Les autres décisions médicales de fin de vie ont été prises dans l'objectif de tout mettre en œuvre pour éviter la mort (12 % des décès), ou sans considérer que cela pouvait accélérer la mort du patient (23 %).
«La France se situe dans les pays européens ayant un faible pourcentage de décès assistés, bien en dessous de pays ayant légalisé l'euthanasie, comme la Belgique et les Pays-Bas», souligne les auteurs de l'étude. Les demandes explicites d'euthanasie émanant des patients sont également rares. Selon les médecins sondés, elles concernent 1,8 % des décès sur les 2 200 qui ont fait l'objet d'une décision médicale en fin de vie. Cela dit, 16 % des malades ont exprimé à un moment ou un autre le souhait de hâter leur mort.
«Si la loi Leonetti est mise en œuvre dans près d'un décès sur deux, ses conditions d'application semblent insuffisantes», souligne Régis Aubry, chercheur associé à l'étude et président de l'Observatoire national de la fin de vie, qui pointe «une marge importante de progression des pratiques médicales en matière de respect des personnes». De fait, l'étude montre que les décisions de fin de vie ne sont pas toujours discutées avec les patients et les équipes soignantes, comme l'impose la loi Leonetti.
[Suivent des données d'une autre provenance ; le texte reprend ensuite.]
Lemma tail_counts x post : only (ContainsByte blank) post = true ->
  Count (x +:+ envelopeCloseTag +:+ post) envelopePrefix = Count x envelopePrefix /\
  Count (x +:+ envelopeCloseTag +:+ post) envelopeCloseTag = S (Count x envelopeCloseTag).
Proof.
  intros Hp. apply (only_blank_free _ "<"%char) in Hp; [|reflexivity]. unfold Count.
  change (envelopeCloseTag +:+ post) with (String "<" ("/untrusted-content>" +:+ post)).
  split.
  - unfold envelopePrefix. rewrite count_app by (reflexivity || simpl; lia).
    change (String "<" ("/untrusted-content>" +:+ post)) with ("<" +:+ "/untrusted-content>" +:+ post).
    enough (count_from 0 ("<" +:+ "/untrusted-content>" +:+ post) "<untrusted-content" = 0%nat) by lia.
    change (count_from 0 ("/untrusted-content>" +:+ post) "<untrusted-content" = 0%nat).
    apply count_free. by rewrite ContainsByte_app, Hp.
  - unfold envelopeCloseTag. rewrite count_app by (reflexivity || simpl; lia).
    change (String "<" ("/untrusted-content>" +:+ post)) with ("</untrusted-content>" +:+ post).
    rewrite count_hit, (count_free _ _ post) by exact Hp. lia.
Qed.

Lemma head_counts x :
  Count (envelopePrefix +:+ x) envelopePrefix = S (Count x envelopePrefix) /\
  Count (envelopePrefix +:+ x) envelopeCloseTag = Count x envelopeCloseTag.
Proof. split; [apply (count_hit "<" "untrusted-content")|reflexivity]. Qed.
(** Every decision on a Bash call leaves one audit row, whose status says
    whether the command was let through. *)
Theorem pretool_audited h req : pt_ToolName req = "Bash" ->
  exists row, snd (pretool h req) = [row] /\
    (fst (pretool h req) = Proceed <-> au_Status row ∈ ["success"; "dangerous-mode bypass"]).
Proof.
  intros Ht. unfold pretool. rewrite Ht, bool_decide_eq_true_2 by done. cbn [negb].
  assert (forall reason row, au_Status row ∈ ["blocked"; "error"] ->
    (Block reason = Proceed <-> au_Status row ∈ ["success"; "dangerous-mode bypass"])) as Hb.
  { intros reason row Hr. split; [done|]. intros Hs. rewrite !elem_of_cons, elem_of_nil in Hr, Hs.
    destruct Hr as [Hr|[Hr|[]]]; rewrite Hr in Hs; by destruct Hs as [|[|[]]]. }
  repeat (first [case_match; subst|case_bool_decide]);
    (eexists; split; [reflexivity|]); cbn [fst];
    first [apply Hb; cbn; set_solver|split; [intros _; cbn; set_solver|done]].
Qed.

(** ** Examples and witnesses *)

#[local] Abbreviation dq := (String (ascii_of_N 34) "").

(** A manager that approves git. *)
Definition git_manager : approvalRequester := {|
  ar_RequestApproval a := (inl (bool_decide (ToolName a = "shell:git")), a);
  ar_HasAllowMetacharsMatch _ := false |}.

Definition sample_hook (dangerous : bool) (chaining : option bool) : hooksHandler := {|
  approvalMgr := git_manager;
  workspaces := Some (Some [{| w_ID := "p"; w_Name := "parent"; w_RootPath := "/srv/" |};
                            {| w_ID := "c"; w_Name := "child"; w_RootPath := "/srv//app" |};
                            {| w_ID := "x"; w_Name := "sibling"; w_RootPath := "/srv/ap" |}]);
  dangerousMode := dangerous; shellGuardAllowChaining := chaining |}.

Definition bash_call (command : string) : PreToolHookRequest := {|
  pt_SessionID := "s1"; pt_ToolName := "Bash";
  pt_ToolInput := "{" +:+ dq +:+ "command" +:+ dq +:+ ": " +:+ json_quote command +:+ "}";
  pt_CWD := "/srv/app/cmd" |}.

Example hook_samples :
  map (fun c => fst (pretool (sample_hook false (Some false)) (bash_call c)))
    ["git status"; "ls"; "git log | cat"; "cat ~/.ss\h/id"; " "] =
  [Proceed; Block ""; Block "shell command contains metacharacter |";
   Block "bash command references mcplexer protected path .ssh"; Block "missing or invalid Bash command"] /\
  map (fun c => fst (pretool (sample_hook true None) (bash_call c))) ["rm x; ls"; "ls ~/.kube"] =
  [Proceed; Block "bash command references mcplexer protected path .kube (protected paths stay blocked in dangerous mode)"] /\
  resolveWorkspaceFromCWD (sample_hook false None) "/srv/app/cmd" = ("c", "child").
Proof. vm_compute. done. Qed.

(** The row's arguments give the policy back the hook's directory. *)
Example cwd_survives :
  extractCWD (Arguments (row_for (sample_hook false None) (bash_call ("a " +:+ dq +:+ "<b>\" +:+ dq)) "x" "y" "")) =
  "/srv/app/cmd".
Proof. vm_compute. reflexivity. Qed.

Example pretool_proceeds_witness :
  fst (pretool (sample_hook false None) (bash_call "git diff; git log")) = Proceed <->
  exists fullCmd exe rest d,
    extractBashCommand (pt_ToolInput (bash_call "git diff; git log")) = Some (fullCmd, exe, rest, d) /\
    unguarded (sample_hook false None) (row_for (sample_hook false None) (bash_call "git diff; git log") fullCmd exe d)
      fullCmd exe rest.
Proof. apply (pretool_proceeds (sample_hook false None) (bash_call "git diff; git log")). reflexivity. Defined.

Example protected_path_never_runs_witness : Contains "cat notes" ".ssh" = false.
Proof.
  apply (protected_path_never_runs (sample_hook true None) (bash_call "cat no\tes") "cat no\tes" "cat" ["no\tes"] "").
  - reflexivity.
  - vm_compute. reflexivity.
  - vm_compute. reflexivity.
  - do 6 (apply sr_char; [done..|]). apply sr_escape; [done|]. do 2 (apply sr_char; [done..|]). apply sr_end.
  - unfold protectedMcplexerPathFragments. set_solver.
Defined.
(** The peer's attempts of the last half hour that count toward the lockout. *)
Definition recent_attempts (p : string) (now : Z) (l : pairingRateLimiter) : nat :=
  List.length (trimTimes (lockoutHits (peer_of l p)) (now - lockoutWindow)).

Lemma prune_lockoutHits now l p :
  trimTimes (lockoutHits (default no_attempts (pruned now l !! p))) (now - lockoutWindow) =
  trimTimes (lockoutHits (peer_of l p)) (now - lockoutWindow).
Proof.
  unfold pruned, peer_of. destruct (_ <? _)%nat; [|done].
  unfold prunePeersLocked. rewrite lookup_omap. destruct (perPeer l !! p) as [pc|]; [|done]. simpl.
  unfold prune_entry. destruct (locked pc now); [done|].
  destruct (trimTimes (hits pc) (now - window)); [destruct (trimTimes (lockoutHits pc) _) eqn:Hh|]; simpl.
  - done.
  - rewrite <- Hh. by apply trim_trim.
  - by apply trim_trim.
Qed.

Lemma allow_engages p now l :
  (List.length (trimTimes (globalHits l) (now - window)) < globalMax)%nat ->
  (lockoutAfter <= S (recent_attempts p now l))%nat ->
  locked_until p (now + lockoutWindow) (snd (allow p now l)).
Proof.
  intros Hg Hn. unfold allow. fold (pruned now l). set (pc := default no_attempts (pruned now l !! p)).
  assert (forall pc' g, lockoutHits pc' = lockoutHits pc ->
    locked_until p (now + lockoutWindow) {| perPeer := <[p:=countLockout now pc']> (pruned now l); globalHits := g |}) as Hput.
  { intros pc' g Hpc. unfold locked_until, peer_of. cbn [perPeer]. rewrite lookup_insert_eq. exists (now + lockoutWindow). split; [|lia].
    change (lockedUntil (countLockout now pc') = Some (now + lockoutWindow)).
    unfold countLockout. cbn [lockedUntil].
    rewrite Hpc, length_app. unfold pc. rewrite prune_lockoutHits. fold (recent_attempts p now l).
    rewrite (proj2 (Nat.leb_le lockoutAfter _)); [done|]. simpl. lia. }
  destruct (locked pc now); [by apply Hput|].
  rewrite (proj2 (Nat.leb_gt _ _)) by exact Hg. destruct (_ <=? _)%nat; by apply Hput.
Qed.

(** the lockout.  The attempt that makes a peer's twentieth in half an hour
    shuts it out for the next half hour, whatever the other peers do meanwhile
    and whether or not the table is pruned - unless the global cap was reached,
    when attempts are not counted. *)
Theorem lockout_holds p now l events :
  (List.length (trimTimes (globalHits l) (now - window)) < globalMax)%nat ->
  (lockoutAfter <= S (recent_attempts p now l))%nat ->
  Forall (fun e => now <= snd e < now + lockoutWindow) events ->
  Forall (fun x => fst (fst x) = p -> snd x = false) (fst (run events (snd (allow p now l)))).
Proof.
  intros Hg Hn He. apply run_locked with (now + lockoutWindow); [by apply allow_engages|].
  eapply Forall_impl; [exact He|]. simpl. lia.
Qed.

(** ** Witnesses and a divergence *)

Definition attempts (p : string) (n : nat) (t : Z) : list (string * Z) := repeat (p, t) n.

Example pairing_rate_bounded_witness :
  let ok := passed (fst (run (attempts "a" 9 0 ++ attempts "b" 3 5 ++ attempts "a" 2 (minute + 1)) newPairingRateLimiter)) in
  List.length ok = 13%nat /\
  (in_window minute minute (times_of "a" ok) <= 8)%nat /\ (in_window minute minute (map snd ok) <= 60)%nat.
Proof.
  split; [vm_compute; reflexivity|].
  apply (pairing_rate_bounded (attempts "a" 9 0 ++ attempts "b" 3 5 ++ attempts "a" 2 (minute + 1)) "a" minute).
  unfold in_order. simpl.
  repeat first [apply Sorted_nil|apply Sorted_cons|apply HdRel_nil|apply HdRel_cons; vm_compute; congruence].
Defined.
Plus de deux tiers des patients concernés par un arrêt des traitements n'ont pas été jugés par le médecin «en capacité de participer à la décision». Mais, lorsque le malade était jugé apte, 10 % des arrêts de traitement, des intensifications de sédation et des administrations de substances létales n'ont pas été discutés avec lui.
Les décisions font l'objet d'un débat avec l'équipe médicale dans 63 % des cas, avec un autre médecin dans 44 % des cas, et la famille est associée dans un décès sur deux. Mais 8 % des médecins déclarent n'avoir discuté avec aucune personne de l'entourage familial ou médical. Or, selon Régis Aubry, «il est établi que l'isolement conduit à des décisions radicales».
La directive anticipée méconnue
Selon l'étude de l'Ined, seuls 2,5 % des patients ont rédigé une directive anticipée, autrement dit une expression de leurs souhaits pour leur fin de vie au cas où ils seraient incapables de participer à la décision médicale. Cette possibilité a été prévue par la loi Leonetti. L'enquête montre que cette disposition est encore largement méconnue du grand public. «Pourtant, lorsque ces directives existent, les médecins déclarent qu'elles ont été un élément important pour 72 % des décisions médicales de fin de vie», notent les auteurs de l'étude. À leurs yeux, «cela pose très clairement question de l'appropriation des directives anticipées par les patients, mais aussi par les professionnels de santé». Une réflexion est d'ailleurs menée actuellement pour les rendre plus contraignantes, afin de s'assurer que les droits et la volonté du malade sont respectés.